Intern Med J. 2019 Aug 19;:

Authors: Ratnayake H, Johnson D, Martensson J, Lam Q, Bellomo R

Abstract
AIM: To assess whether a laboratory based admission score can predict in hospital mortality, ICU admission, Medical Emergency Team (MET) activation or cardiac arrest in a cohort of Australian general medical patients admitted via the emergency department.
METHODS: We performed a retrospective observational study of all general medical admissions to hospital via the emergency department in 2015. Admission pathology was used to calculate a risk score. In-patient outcomes of death, ICU transfer, MET Call activation or cardiac arrest were collected from hospital records.
RESULTS: We studied 2942 admissions derived from 2521 patients, with a median age of 81 years.
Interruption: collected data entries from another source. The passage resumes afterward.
Lemma save_new now d (w : W) :
  find_delivery (Delivery.id d) (db (log w)) = None -> Delivery.domainEvents d = [] ->
  (forall x, x ∈ Jobs.rows (db (log w)) ->
     ~ (r_taskResultId x.2 = Delivery.taskResultId d /\ r_destinationId x.2 = Delivery.destinationId d)) ->
  exists t', store_delivery (deps_at now) d w =
      (World (DeliveryLog.World t' (DeliveryLog.queue (log w))) (results w) (destinations w) (cache w), Ok tt) /\
    find_delivery (Delivery.id d) t' = Some (DeliveryLog.row_of d) /\
    forall id, id <> Delivery.id d -> find_delivery id t' = find_delivery id (db (log w)).
Proof.
  intros Hn He Hc. destruct (proj2 (upsert_absent now (Delivery.id d) (DeliveryLog.update_of d) (DeliveryLog.row_of d)
    (db (log w)) Hn) Hc) as [t' Ht]. exists t'.
  pose proof (upsert_find_eq _ _ _ _ _ _ Ht) as Hf. rewrite Hn in Hf. split_and!; [|done|].
  - unfold store_delivery. simpl. unfold on_log, DeliveryLog.save_entity. munfold. unfold DeliveryLog.on_db. rewrite Ht, He. done.
  - intros id Hne. by eapply upsert_find_ne; [|exact Ht].
Qed.

Lemma store_all now rid ds (w : W) :
  NoDup (map Delivery.id ds) -> NoDup (map Delivery.destinationId ds) ->
  (forall d, d ∈ ds -> Delivery.taskResultId d = rid /\ Delivery.domainEvents d = []) ->
  (forall d, d ∈ ds -> find_delivery (Delivery.id d) (db (log w)) = None) ->
  (forall x, x ∈ Jobs.rows (db (log w)) -> r_taskResultId x.2 = rid -> r_destinationId x.2 ∉ map Delivery.destinationId ds) ->
  exists t', each (store_delivery (deps_at now)) ds w =
      (World (DeliveryLog.World t' (DeliveryLog.queue (log w))) (results w) (destinations w) (cache w), Ok tt) /\
    fanned ds (db (log w)) t'.
Proof.
  revert w. induction ds as [|d ds IH]; intros w Hi Hd Hr Hn Hc.
  - exists (db (log w)). split; [by destruct w as [[]]|]. split; [by intros ? ?%elem_of_nil|done].
  - simpl in Hi, Hd. apply NoDup_cons in Hi as [Hi1 Hi], Hd as [Hd1 Hd].
    destruct (Hr d) as [Hr1 Hr2]; [by left|].
    destruct (save_new now d w) as (t1 & E1 & F1 & O1); [apply Hn; by left|done| |].
    { intros x Hx [Hx1 Hx2]. apply (Hc x Hx); [congruence|]. rewrite Hx2. by left. }
    set (w1 := World _ _ _ _) in E1.
    destruct (IH w1) as (t2 & E2 & F2 & O2); [done|done|intros; apply Hr; by right| | |].
    + intros d' Hd'. simpl. rewrite O1; [apply Hn; by right|]. intros E. apply Hi1. rewrite <- E. by apply list_elem_of_fmap_2.
    + intros x Hx Hx1. simpl in Hx. destruct x as [id r]. apply Jobs.rows_find in Hx. simpl in *.
      destruct (decide (id = Delivery.id d)) as [->|Hne].
      * rewrite F1 in Hx. injection Hx as <-. done.
      * rewrite O1 in Hx by done. apply Jobs.rows_find in Hx. intros Hin. apply (Hc _ Hx Hx1). by right.
    + exists t2. split; [simpl; by rewrite (bind_ok _ _ _ _ _ E1)|]. split.
      * intros d' [->|Hd']%elem_of_cons; [|by apply F2]. rewrite O2; [done|done].
      * intros id [Hid1 Hid2]%not_elem_of_cons. rewrite O2 by done. by apply O1.
Qed.

Definition delivery_job (rid dest id : string) : Jobs.job :=
  Jobs.Job id (rid +:+ ":" +:+ dest)
    (JObject 0 [("taskResultId", JString rid); ("destinationId", JString dest); ("attempt", JNum (ofZ 1))]) 0.

Lemma enqueue_all now rid ds (w : W) :
  exists q', each (enqueue (deps_at now) rid) ds w =
      (World (DeliveryLog.World (db (log w)) q') (results w) (destinations w) (cache w), Ok tt) /\
    exists ids, Jobs.jobs q' = Jobs.jobs (DeliveryLog.queue (log w)) ++
                  zip_with (fun d id => delivery_job rid (Delivery.destinationId d) id) ds ids /\
      length ids = length ds.
Proof.
  revert w. induction ds as [|d ds IH]; intros w.
  - exists (DeliveryLog.queue (log w)). split; [by destruct w as [[]]|]. exists []. split; [by rewrite app_nil_r|done].
  - simpl. erewrite bind_ok by reflexivity.
    set (w1 := World _ _ _ _). destruct (IH w1) as (q' & E & ids & Hj & Hl). exists q'. split; [exact E|].
    exists ((Jobs.q_add (rid +:+ ":" +:+ Delivery.destinationId d)
        (JObject 0 [("taskResultId", JString rid); ("destinationId", JString (Delivery.destinationId d)); ("attempt", JNum (ofZ 1))])
        None 0 (DeliveryLog.queue (log w))).2 :: ids).
    split; [|simpl; by rewrite Hl]. rewrite Hj. simpl. rewrite Jobs.add_fresh, <- app_assoc. done.
Qed.

(** The enabled destinations that want a result, in the order of the table. *)
Definition matched (e : AiTaskResult.t) (w : W) : list Destination.t :=
  filter (fun d => Destination.matches d (FindDestinations.criteria e) = true) (filter (fun d => Destination.enabled d = true) (destinations w)).

Lemma wants_matched e w :
  filter (fun d => wants e d = true) (map DEntity (filter (fun d => Destination.enabled d = true) (destinations w))) =
  map DEntity (matched e w).
Proof.
  unfold matched. induction (filter (fun d => Destination.enabled d = true) (destinations w)) as [|d l IH]; [done|].
  simpl. rewrite !filter_cons. simpl. destruct (decide _); simpl; by rewrite IH.
Qed.

(** Fresh identifiers, and destinations with distinct ones. *)
Record fresh_ids (uuid : nat -> string) (w : W) : Prop := FreshIds {
  f_inj : forall i j, uuid i = uuid j -> i = j;
  f_nonempty : forall i, uuid i <> "";
  f_delivery : forall i, find_delivery (uuid i) (db (log w)) = None;
  f_result : forall id r, find_delivery id (db (log w)) = Some r -> r_taskResultId r <> uuid 0%nat;
}.
Record good_destinations (w : W) : Prop := GoodDestinations {
  g_nonempty : forall d, d ∈ destinations w -> Destination.id d <> "";
  g_distinct : NoDup (map Destination.id (destinations w));
}.

Lemma matched_distinct e w : good_destinations w -> NoDup (map Destination.id (matched e w)).
Proof.
  intros [_ Hd]. unfold matched. revert Hd. induction (destinations w) as [|d l IH]; [constructor|].
  simpl. intros [Hn Hd]%NoDup_cons. rewrite filter_cons. case_decide; [|by apply IH].
  rewrite filter_cons. case_decide; [|by apply IH]. simpl. constructor; [|by apply IH].
  intros (x & Hx & Hin)%list_elem_of_fmap. apply Hn. rewrite Hx. apply list_elem_of_fmap_2.
  apply list_elem_of_filter in Hin as [_ Hin]. by apply list_elem_of_filter in Hin as [_ Hin].
Qed.

(** The table of results takes the row of the request's result. *)
Definition storable (now : Z) (uuid : nat -> string) (req : jsval) : Prop :=
  forall e, ResultMapper.toDomain now (uuid 0%nat) req = Ok e ->
    PrismaTaskResultRepository.takes (PrismaTaskResultRepository.created_row now e) = true.

(** The deliveries of a valid request can be made. *)
Lemma made_for now uuid e (w : W) :
  AiTaskResult.getId e = uuid 0%nat -> fresh_ids uuid w -> good_destinations w ->
  exists ds, make_deliveries now uuid 1 (uuid 0%nat) (map DEntity (matched e w)) = Ok ds /\
    map Delivery.destinationId ds = map Destination.id (matched e w) /\
    map Delivery.id ds = map (fun i => uuid (S i)) (seq 0 (length (matched e w))) /\
    forall d, d ∈ ds -> Delivery.taskResultId d = uuid 0%nat /\ Delivery.domainEvents d = [] /\
      DeliveryLog.row_of d = Row (uuid 0%nat) (Delivery.destinationId d) Status.PENDING 0 None None None None.
Proof.
  intros Hid [Finj Fne Fdel Fres] Hg.
  destruct (make_deliveries_ok now uuid 1 (uuid 0%nat) (map DEntity (matched e w))) as (ds & Hds & Hdest & Hids & Hall); try done.
  { intros d (x & -> & Hx)%list_elem_of_fmap. simpl. apply g_nonempty with w; [done|].
    unfold matched in Hx. by apply list_elem_of_filter in Hx as [_ [_ Hx]%list_elem_of_filter]. }
  rewrite <- list_fmap_compose in Hdest. rewrite length_map in Hids. by exists ds.
Qed.

(** A result the table does not take ends the request before anything else. *)
Lemma accept_refused now uuid req e (w : W) :
  ResultMapper.toDomain now (uuid 0%nat) req = Ok e -> AiTaskResult.getId e = uuid 0%nat ->
  PrismaTaskResultRepository.takes (PrismaTaskResultRepository.created_row now e) = false ->
  fresh_ids uuid w -> good_destinations w ->
  accept (deps_at now) now uuid req w = (w, Throw PrismaTaskResultRepository.not_taken).
Proof.
  intros He Hid Ht Hf Hg. destruct (made_for now uuid e w Hid Hf Hg) as (ds & Hds & _).
  unfold accept. rewrite (bind_ok _ _ _ w e) by (unfold lift_res; by rewrite He). cbn zeta. rewrite Hid.
  erewrite bind_ok by reflexivity. rewrite wants_matched.
  rewrite (bind_ok _ _ _ w ds) by (unfold lift_res; by rewrite Hds).
  unfold store_result. simpl. unfold on_results, PrismaTaskResultRepository.save. munfold. rewrite Ht. by destruct w.
Qed.
(* ===== verification/QueueSetup.v ===== *)
(** * Setting up and steering the queues

    [infrastructure/queue/]: the three queues of the factory and what the module
    that starts them shares with the manager ([QueueFactory]), the older bridge
    over the same client ([Bridge]), and the manager's operations that BullMQ
    carries out ([Control]). *)
From Stdlib Require Import Ascii QArith.
From stdpp Require Import base tactics numbers list strings gmap.
From S2P Require Import Prelude JsNum JsValue Text Errors QueueManager.

(** ** The factory and the module *)

Module QueueFactory.
Import QueueClient.

(** What the configuration says of queues: the names, the options of jobs, and
    the older fields the main queue reads. *)
Record config : Type := QConfig {
  mainQueueName : string; delayedQueueName : string; dlqQueueName : string;
  jobs : QueueClient.config; removeComplete : jsval; removeFail : jsval; defaultJobTimeout : option Z;
}.
Definition main_name (c : config) : string := str_or (mainQueueName c) "queueforge-main".
Definition delayed_name (c : config) : string := str_or (delayedQueueName c) "queueforge-delayed".
Definition dlq_name (c : config) : string := str_or (dlqQueueName c) "queueforge-dlq".

(** infrastructure/queue/queue-factory.ts:37-42 createMainQueue *)
Definition main_options (c : config) : job_options :=
  JobOptions (or_else (c_attempts (jobs c)) 3) (js_nullish_or (removeComplete c) (JBool true)) (js_nullish_or (removeFail c) (JBool false))
    (Some (or_else (defaultJobTimeout c) 30000)).
(** infrastructure/queue/queue-factory.ts:35-44 createMainQueue *)
Definition createMainQueue (c : config) : M queue := createQueue (jobs c) (main_name c) (Some (main_options c)).
(** infrastructure/queue/queue-factory.ts:49-57 createDelayedQueue *)
Definition createDelayedQueue (c : config) : M queue :=
  createQueue (jobs c) (delayed_name c) (Some (JobOptions 1 (JBool true) (JBool true) None)).
(** infrastructure/queue/queue-factory.ts:62-70 createDLQQueue *)
Definition createDLQQueue (c : config) : M queue :=
  createQueue (jobs c) (dlq_name c) (Some (JobOptions 1 (JBool false) (JBool false) None)).

(** The queues of a manager. *)
Record three : Type := Three { q_main : queue; q_delayed : queue; q_dlq : queue }.
(** infrastructure/queue/queue-manager.ts:47-58 constructor *)
Definition new_manager (c : config) : M three :=
  m ← getQueue (jobs c) (main_name c); d ← getQueue (jobs c) (delayed_name c); l ← getQueue (jobs c) (dlq_name c);
  mret (Three m d l).
(** infrastructure/queue/queue.module.ts:24-82 initializeQueueModule
    The queues and the manager's; the listeners only log. *)
Definition initializeQueueModule (c : config) : M (three * three) :=
  m ← createMainQueue c; d ← createDelayedQueue c; l ← createDLQQueue c;
  manager ← new_manager c;
  mret (Three m d l, manager).

(** infrastructure/queue/queue-factory.ts:10-26 createQueue
    The bridge of the tests: colons are kept, the object is not registered. *)
Definition name_char_colon (c : ascii) : bool := name_char c || Ascii.eqb c ":".
Definition bridge_createQueue (next : nat) (name : string) (settings : QueueClient.config) : res exn queue :=
  if str_truthy name && str_forall name_char_colon name then Ok (Queue next name (default_options settings))
  else Throw (ValidationError ("Invalid queue name format: " +:+ quoted name +:+ ". Valid format is alphanumeric, hyphens, and colons.")).

(** *** Theorems *)

Lemma create_new c name o s : valid_name (sanitize name) = true -> jmap_get (sanitize name) (queues s) = None ->
  createQueue c name o s =
    (Client (jmap_set (sanitize name) (Queue (next s) (sanitize name) (default (default_options c) o)) (queues s)) (S (next s)),
     Ok (Queue (next s) (sanitize name) (default (default_options c) o))).
Proof. intros Hv Hn. unfold createQueue. by rewrite Hv, Hn. Qed.
Lemma create_known c name o s q : valid_name (sanitize name) = true -> jmap_get (sanitize name) (queues s) = Some q ->
  createQueue c name o s = (s, Ok q).
Proof. intros Hv Hn. unfold createQueue. by rewrite Hv, Hn. Qed.
Lemma get_known c name s q : jmap_get (sanitize name) (queues s) = Some q -> getQueue c name s = (s, Ok q).
Proof. intros Hn. unfold getQueue. by rewrite Hn. Qed.

Section start.
Context (c : config).
Context (Hm : valid_name (sanitize (main_name c)) = true) (Hd : valid_name (sanitize (delayed_name c)) = true)
  (Hl : valid_name (sanitize (dlq_name c)) = true).

(** When the three names differ, the module starts three queues with the
    factory's options, and its manager works on these same objects. *)
Theorem module_queues :
  sanitize (main_name c) <> sanitize (delayed_name c) -> sanitize (main_name c) <> sanitize (dlq_name c) ->
  sanitize (delayed_name c) <> sanitize (dlq_name c) ->
  exists s t, initializeQueueModule c new = (s, Ok (t, t)) /\ registered s /\ length (queues s) = 3%nat /\
    q_options (q_main t) = main_options c /\
    q_options (q_delayed t) = JobOptions 1 (JBool true) (JBool true) None /\
    q_options (q_dlq t) = JobOptions 1 (JBool false) (JBool false) None.
Proof.
  intros H1 H2 H3.
  set (qm := Queue 0 (sanitize (main_name c)) (main_options c)).
  set (qd := Queue 1 (sanitize (delayed_name c)) (JobOptions 1 (JBool true) (JBool true) None)).
  set (ql := Queue 2 (sanitize (dlq_name c)) (JobOptions 1 (JBool false) (JBool false) None)).
  set (s := Client [(sanitize (main_name c), qm); (sanitize (delayed_name c), qd); (sanitize (dlq_name c), ql)] 3).
  assert (initializeQueueModule c new = (s, Ok (Three qm qd ql, Three qm qd ql))) as E.
  { unfold initializeQueueModule, createMainQueue, createDelayedQueue, createDLQQueue, new_manager, createQueue, getQueue, mbind, meth_bind, new.
    rewrite Hm, Hd, Hl. cbn [negb queues jmap_get jmap_set next].
    repeat (first [rewrite decide_True by done | rewrite decide_False by congruence]; cbn [queues jmap_get jmap_set next]). reflexivity. }
  exists s, (Three qm qd ql). split; [exact E|]. split; [|done]. unfold registered, s. simpl. split_and!.
  - repeat constructor; set_solver.
  - repeat constructor; set_solver.
  - repeat constructor; simpl; auto with lia.
Qed.

(** A queue that was asked for before, under any spelling of its name, keeps the
    options it was made with: those of the factory are dropped. *)
Theorem first_options_win name s q :
  sanitize name = sanitize (dlq_name c) -> jmap_get (sanitize name) (queues s) = None ->
  getQueue (jobs c) name s = ((getQueue (jobs c) name s).1, Ok q) ->
  q_options q = default_options (jobs c) /\
  createDLQQueue c (getQueue (jobs c) name s).1 = ((getQueue (jobs c) name s).1, Ok q).
Proof.
  intros Hn Hg. unfold getQueue. rewrite Hg. unfold createQueue. rewrite sanitize_idem, Hn, Hl. cbn [negb]. rewrite <- Hn, Hg. cbn [fst].
  intros [= <-]. split; [done|]. unfold createDLQQueue, createQueue. rewrite Hl. cbn [negb queues]. by rewrite <- Hn, jmap_get_set_eq.
Qed.
End start.

Definition sample : config := QConfig "" "" "queue:dlq" sample_config JUndefined JUndefined None.
Lemma module_queues_witness : exists s t, initializeQueueModule sample new = (s, Ok (t, t)) /\ length (queues s) = 3%nat.
Proof.
  destruct (module_queues sample eq_refl eq_refl eq_refl ltac:(discriminate) ltac:(discriminate) ltac:(discriminate)) as (s & t & H & _ & Hl & _).
  exists s, t. exact (conj H Hl).
Defined.
Lemma first_options_win_witness :
  exists q, createDLQQueue sample (getQueue (jobs sample) "queue-dlq" new).1 = ((getQueue (jobs sample) "queue-dlq" new).1, Ok q) /\ attempts (q_options q) = 3.
Proof.
  eexists. destruct (first_options_win sample eq_refl "queue-dlq" new _ eq_refl eq_refl eq_refl) as [H1 H2]. split; [exact H2|by rewrite H1].
Defined.
End QueueFactory.

(** ** The bridge *)

Module Bridge.
Import QueueClient.

(** The counts a queue reports. *)
Record all_counts : Type := AllCounts { a_active : option Z; a_waiting : option Z; a_delayed : option Z; a_failed : option Z; a_completed : option Z }.
Section bridge.
(** The names as given, and the options of jobs, when there are any. *)
Context (main delayed dlq : string) (settings : option QueueClient.config).
(** infrastructure/queue/bullmq-client.ts:12-26 constructor *)
Definition normConfig : QueueClient.config :=
  default (Config (Some 3) (JBool true) (JBool false) (Some 10000)) settings.
(** infrastructure/queue/bullmq-client.ts:31-39 initializeQueues *)
Definition initializeQueues : M unit :=
  createQueue normConfig (str_or main "queue:main") None;; createQueue normConfig (str_or delayed "queue:delayed") None;;
  createQueue normConfig (str_or dlq "queue:dlq") None;; mret tt.
(** infrastructure/queue/bullmq-client.ts:44-47 getMainQueue *)
Definition getMainQueue : M queue := getQueue normConfig (str_or main "queue:main").
(** infrastructure/queue/bullmq-client.ts:52-55 getDelayedQueue *)
Definition getDelayedQueue : M queue := getQueue normConfig (str_or delayed "queue:delayed").
(** infrastructure/queue/bullmq-client.ts:60-63 getDLQ *)
Definition getDLQ : M queue := getQueue normConfig (str_or dlq "queue:dlq").
(** infrastructure/queue/bullmq-client.ts:68-70 disconnect *)
Definition disconnect : client -> client := closeAllQueues.
(** infrastructure/queue/bullmq-client.ts:75-85 getQueueStats *)
Definition getQueueStats (counts : queue -> all_counts) (name : string) : M Z :=
  q ← getQueue normConfig name;
  let n := counts q in
  mret (default 0 (a_active n) + default 0 (a_waiting n) + default 0 (a_delayed n) + default 0 (a_failed n) + default 0 (a_completed n)).
End bridge.

(** Whatever was asked for before, the three queues stay the ones they were
    first, until the connection is closed. *)
Theorem queues_stable main settings s q s' :
  rtc (step (normConfig settings)) new s ->
  getMainQueue main settings s = (s', Ok q) ->
  getMainQueue main settings s' = (s', Ok q) /\ registered s' /\ queues (disconnect s') = [].
Proof.
  intros Hr Hg. split; [|split; [|done]].
  - unfold getMainQueue in *. rewrite get_unfold in Hg |- *. destruct (jmap_get _ (queues s)) eqn:E; [simplify_eq; by rewrite E|].
    unfold createQueue in Hg. rewrite sanitize_idem in Hg. destruct (valid_name _); [|done]. cbn [negb] in Hg. rewrite E in Hg. simplify_eq. simpl. by rewrite jmap_get_set_eq.
  - apply reachable_registered with (normConfig settings). eapply rtc_r; [exact Hr|].
    pose proof (step_get (normConfig settings) (str_or main "queue:main") s) as Hs. unfold getMainQueue in Hg. by rewrite Hg in Hs.
Qed.
Lemma queues_stable_witness :
  exists q s', getMainQueue "" None new = (s', Ok q) /\ getMainQueue "" None s' = (s', Ok q) /\ q_name q = "queue-main".
Proof.
  eexists _, _. destruct (queues_stable "" None new _ _ (rtc_refl _ _) eq_refl) as [H _]. split; [reflexivity|]. split; [exact H|reflexivity].
Defined.
End Bridge.

(** ** What BullMQ carries out *)

Module Control.
Import Recovery.Jobs JobSerializer QueueManager.

Section control.
Context {Q : Type} `{QueueOf value Q}.
(** BullMQ's own operations on a job and on a queue. *)
Context (job_retry : string -> meth Q exn unit) (job_progress : string -> Q -> num) (q_pause q_resume q_drain : meth Q exn unit).
Abbreviation M := (meth world exn).
Definition on_queue {A} (k : which) (m : meth Q exn A) : M A := fun w => let '(q, r) := m (queue_at k w) in (set_queue k q w, r).

(** infrastructure/queue/queue-manager.ts:135-141 getJobProgress *)
Definition getJobProgress (id : string) : M num :=
  '(j, k) ← the_job id; w ← get_this; mret (job_progress (j_id j) (queue_at k w)).
(** infrastructure/queue/queue-manager.ts:158-165 retryJob *)
Definition retryJob (id : string) : M unit := '(j, k) ← the_job id; on_queue k (job_retry (j_id j)).
(** infrastructure/queue/queue-manager.ts:217-223 getQueueStats *)
Definition getQueueStats `{Counting Q} (w : world) : counts * counts * counts :=
  (getJobCounts (main w), getJobCounts (delayed w), getJobCounts (dlq w)).
(** infrastructure/queue/queue-manager.ts:228-233 pauseQueue *)
Definition pauseQueue : M unit := on_queue Main q_pause;; on_queue Delayed q_pause;; on_queue Dlq q_pause.
(** infrastructure/queue/queue-manager.ts:238-243 resumeQueue *)
Definition resumeQueue : M unit := on_queue Main q_resume;; on_queue Delayed q_resume;; on_queue Dlq q_resume.
(** infrastructure/queue/queue-manager.ts:248-252 clearQueue
    Whichever of the client's queues has the name; here, one of the manager's. *)
Definition clearQueue (k : which) : M unit := on_queue k q_drain.

(** *** Theorems *)

(** A job is retried in the queue it is found in first, and no other queue is
    touched; one that is nowhere is an error and changes nothing. *)
Theorem retried_where_found id w :
  match findJob id w with
  | None => retryJob id w = (w, Throw (job_not_found id)) /\ getJobProgress id w = (w, Throw (job_not_found id))
  | Some (j, k) => (retryJob id w).2 = (job_retry id (queue_at k w)).2 /\
      queue_at k (retryJob id w).1 = (job_retry id (queue_at k w)).1 /\
      (forall k', k' <> k -> queue_at k' (retryJob id w).1 = queue_at k' w) /\
      getJobProgress id w = (w, Ok (job_progress id (queue_at k w)))
  end.
Proof.
  destruct (findJob id w) as [[j k]|] eqn:E; unfold retryJob, getJobProgress, the_job, mbind, meth_bind; rewrite E; [|done].
  destruct (findJob_spec _ _ _ _ E) as [_ ->]. unfold on_queue, get_this. destruct (job_retry id (queue_at k w)) as [q r]. cbn [fst snd].
  split; [done|]. split; [by destruct k|]. split; [|done]. intros k' Hk. by destruct k, k'.
Qed.

(** Pausing stops at the first queue that refuses: those before it are paused,
    those after it run on. *)
Theorem pause_in_order w m d l em ed el :
  q_pause (main w) = (m, em) -> q_pause (delayed w) = (d, ed) -> q_pause (dlq w) = (l, el) ->
  pauseQueue w = match em, ed with
                 | Throw e, _ => (World m (delayed w) (dlq w), Throw e)
                 | Ok _, Throw e => (World m d (dlq w), Throw e)
                 | Ok _, Ok _ => (World m d l, el)
                 end.
Proof.
  intros Hm Hd Hl. unfold pauseQueue, on_queue, mbind, meth_bind. cbn [queue_at]. rewrite Hm. destruct em as [[]|]; cbn [set_queue main delayed dlq]; [|done].
  rewrite Hd. destruct ed as [[]|]; cbn [set_queue main delayed dlq]; [|done]. rewrite Hl. done.
Qed.
End control.

Lemma pause_in_order_witness :
  let pause := fun b : bool => if b then (b, Throw (PlainError "closed")) else (true, Ok tt) in
  pauseQueue pause (World false true false) = (World true true false, Throw (PlainError "closed")).
Proof.
  exact (pause_in_order (fun b : bool => if b then (b, Throw (PlainError "closed")) else (true, Ok tt)) (World false true false) true true true
           (Ok tt) (Throw (PlainError "closed")) (Ok tt) eq_refl eq_refl eq_refl).
Defined.
End Control.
There were 143 in-patient deaths, 82 ICU admissions, 277 MET Calls and 14 cardiac arrest calls. The laboratory-based admission score had an area under the receiver operating characteristic curve (AUC-ROC) of 0.76 (95%CI: 0.72-0.80) for inpatient death, an AUC-ROC of 0.79 (95%CI: 0.66-0.93) for inpatient cardiac arrest, an AUC-ROC of 0.64 (95%CI:0.58-0.70) for ICU transfer and an AUC-ROC of 0.59 (95%CI:0.55-0.62) for MET Call activation. When patients aged over 75 were analysed separately, the AUC-ROC for prediction of in-patient death was 0.74 (95%CI: 0.70-0.78) and increased to 0.86 (95%CI: 0.73-0.98) for the prediction of in-patient cardiac arrest.
CONCLUSION: A simple laboratory derived score obtained at patient admission is a fair to good predictor of subsequent in-patient death or cardiac arrest in general medical patients and in the older patient cohort. Prospective interventional studies are required to ascertain the clinical utility of this admission score. This article is protected by copyright. All rights reserved.

PMID: 31424605 [PubMed - as supplied by publisher]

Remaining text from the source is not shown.